DATASET ENTRIES:
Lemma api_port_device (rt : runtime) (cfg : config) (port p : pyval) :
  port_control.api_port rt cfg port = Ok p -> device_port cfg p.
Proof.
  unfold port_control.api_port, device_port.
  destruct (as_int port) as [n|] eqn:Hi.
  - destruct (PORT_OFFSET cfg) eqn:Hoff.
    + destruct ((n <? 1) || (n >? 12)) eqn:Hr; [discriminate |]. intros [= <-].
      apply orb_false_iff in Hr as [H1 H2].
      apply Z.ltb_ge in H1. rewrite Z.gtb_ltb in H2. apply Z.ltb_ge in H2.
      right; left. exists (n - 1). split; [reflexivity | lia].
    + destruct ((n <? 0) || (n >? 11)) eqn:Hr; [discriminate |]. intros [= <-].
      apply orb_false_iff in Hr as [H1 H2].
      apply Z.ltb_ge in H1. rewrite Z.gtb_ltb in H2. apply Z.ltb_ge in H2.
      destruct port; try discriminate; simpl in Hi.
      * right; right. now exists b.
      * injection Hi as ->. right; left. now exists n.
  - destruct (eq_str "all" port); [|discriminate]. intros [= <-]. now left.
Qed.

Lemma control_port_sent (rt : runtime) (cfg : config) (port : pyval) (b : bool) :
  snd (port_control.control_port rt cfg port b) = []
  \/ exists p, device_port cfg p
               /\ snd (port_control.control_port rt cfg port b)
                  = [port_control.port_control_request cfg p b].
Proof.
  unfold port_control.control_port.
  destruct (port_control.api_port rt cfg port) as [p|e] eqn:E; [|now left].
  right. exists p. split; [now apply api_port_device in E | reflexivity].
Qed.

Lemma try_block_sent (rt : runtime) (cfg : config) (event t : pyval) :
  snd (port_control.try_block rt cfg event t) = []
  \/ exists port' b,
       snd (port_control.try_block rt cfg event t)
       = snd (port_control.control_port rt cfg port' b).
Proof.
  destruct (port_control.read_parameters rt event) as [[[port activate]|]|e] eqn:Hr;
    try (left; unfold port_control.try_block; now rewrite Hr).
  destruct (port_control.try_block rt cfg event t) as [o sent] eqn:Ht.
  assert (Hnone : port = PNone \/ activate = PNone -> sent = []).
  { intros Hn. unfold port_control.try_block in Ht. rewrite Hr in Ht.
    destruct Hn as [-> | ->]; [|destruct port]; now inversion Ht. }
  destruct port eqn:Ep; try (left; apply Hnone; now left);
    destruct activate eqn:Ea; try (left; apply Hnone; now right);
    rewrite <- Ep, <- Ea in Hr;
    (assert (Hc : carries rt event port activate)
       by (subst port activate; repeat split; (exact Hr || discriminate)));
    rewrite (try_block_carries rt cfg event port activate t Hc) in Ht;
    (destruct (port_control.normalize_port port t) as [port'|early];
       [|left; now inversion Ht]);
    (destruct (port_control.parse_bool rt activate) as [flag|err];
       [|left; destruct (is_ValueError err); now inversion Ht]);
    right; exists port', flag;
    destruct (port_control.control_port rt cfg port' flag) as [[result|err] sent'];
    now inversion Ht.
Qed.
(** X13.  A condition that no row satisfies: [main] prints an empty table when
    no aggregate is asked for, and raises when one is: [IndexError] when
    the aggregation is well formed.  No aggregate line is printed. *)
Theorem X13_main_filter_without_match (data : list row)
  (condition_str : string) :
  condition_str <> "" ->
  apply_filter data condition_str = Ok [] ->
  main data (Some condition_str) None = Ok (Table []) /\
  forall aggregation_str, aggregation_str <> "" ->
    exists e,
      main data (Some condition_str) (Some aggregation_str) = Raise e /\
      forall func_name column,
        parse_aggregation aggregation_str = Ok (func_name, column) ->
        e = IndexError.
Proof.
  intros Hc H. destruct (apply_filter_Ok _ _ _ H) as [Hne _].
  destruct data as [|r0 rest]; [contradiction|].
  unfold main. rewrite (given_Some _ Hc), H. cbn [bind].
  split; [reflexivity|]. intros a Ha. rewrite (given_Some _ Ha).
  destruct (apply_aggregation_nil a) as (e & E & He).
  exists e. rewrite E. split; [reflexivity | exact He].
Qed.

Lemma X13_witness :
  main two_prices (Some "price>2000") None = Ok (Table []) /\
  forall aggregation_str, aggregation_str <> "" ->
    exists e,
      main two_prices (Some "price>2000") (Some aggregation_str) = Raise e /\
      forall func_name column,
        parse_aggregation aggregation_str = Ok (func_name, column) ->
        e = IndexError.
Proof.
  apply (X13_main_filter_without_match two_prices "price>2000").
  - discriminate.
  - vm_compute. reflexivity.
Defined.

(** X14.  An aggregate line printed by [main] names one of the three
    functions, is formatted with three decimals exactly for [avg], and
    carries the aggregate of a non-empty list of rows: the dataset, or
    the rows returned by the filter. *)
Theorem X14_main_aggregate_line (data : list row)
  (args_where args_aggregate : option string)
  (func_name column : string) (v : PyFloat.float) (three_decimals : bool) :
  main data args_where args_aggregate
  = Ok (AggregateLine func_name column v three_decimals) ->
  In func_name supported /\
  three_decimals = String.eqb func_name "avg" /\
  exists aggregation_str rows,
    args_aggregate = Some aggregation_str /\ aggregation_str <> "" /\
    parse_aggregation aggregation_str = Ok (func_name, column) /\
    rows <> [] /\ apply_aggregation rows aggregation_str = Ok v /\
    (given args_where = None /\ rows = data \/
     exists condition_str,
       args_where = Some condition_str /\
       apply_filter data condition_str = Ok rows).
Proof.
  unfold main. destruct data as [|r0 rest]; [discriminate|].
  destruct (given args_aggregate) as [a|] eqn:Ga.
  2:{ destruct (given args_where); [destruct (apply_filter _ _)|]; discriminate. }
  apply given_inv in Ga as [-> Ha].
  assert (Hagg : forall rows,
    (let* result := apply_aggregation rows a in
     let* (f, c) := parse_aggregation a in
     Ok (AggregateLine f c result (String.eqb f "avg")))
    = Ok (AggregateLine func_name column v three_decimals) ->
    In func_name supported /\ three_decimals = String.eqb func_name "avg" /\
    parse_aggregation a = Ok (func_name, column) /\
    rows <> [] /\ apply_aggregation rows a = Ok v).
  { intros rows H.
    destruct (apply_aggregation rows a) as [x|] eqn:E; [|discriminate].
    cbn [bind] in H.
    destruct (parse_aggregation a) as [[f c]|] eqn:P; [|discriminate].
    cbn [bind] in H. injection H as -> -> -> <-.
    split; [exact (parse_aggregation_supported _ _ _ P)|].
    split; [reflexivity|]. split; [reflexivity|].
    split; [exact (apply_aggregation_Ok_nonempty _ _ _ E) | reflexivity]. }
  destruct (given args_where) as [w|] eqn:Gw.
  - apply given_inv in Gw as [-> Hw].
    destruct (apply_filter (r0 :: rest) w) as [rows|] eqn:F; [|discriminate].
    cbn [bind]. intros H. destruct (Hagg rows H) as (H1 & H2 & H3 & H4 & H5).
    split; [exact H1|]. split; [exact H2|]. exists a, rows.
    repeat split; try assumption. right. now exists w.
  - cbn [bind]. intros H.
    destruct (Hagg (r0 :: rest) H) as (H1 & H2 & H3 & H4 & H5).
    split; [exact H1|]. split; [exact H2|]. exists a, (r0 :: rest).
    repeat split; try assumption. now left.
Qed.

ACTIVITY: From the entries above, show each line that includes the string "price".

WRITTEN ANSWER:
  main two_prices (Some "price>2000") None = Ok (Table []) /\
      main two_prices (Some "price>2000") (Some aggregation_str) = Raise e /\
  apply (X13_main_filter_without_match two_prices "price>2000").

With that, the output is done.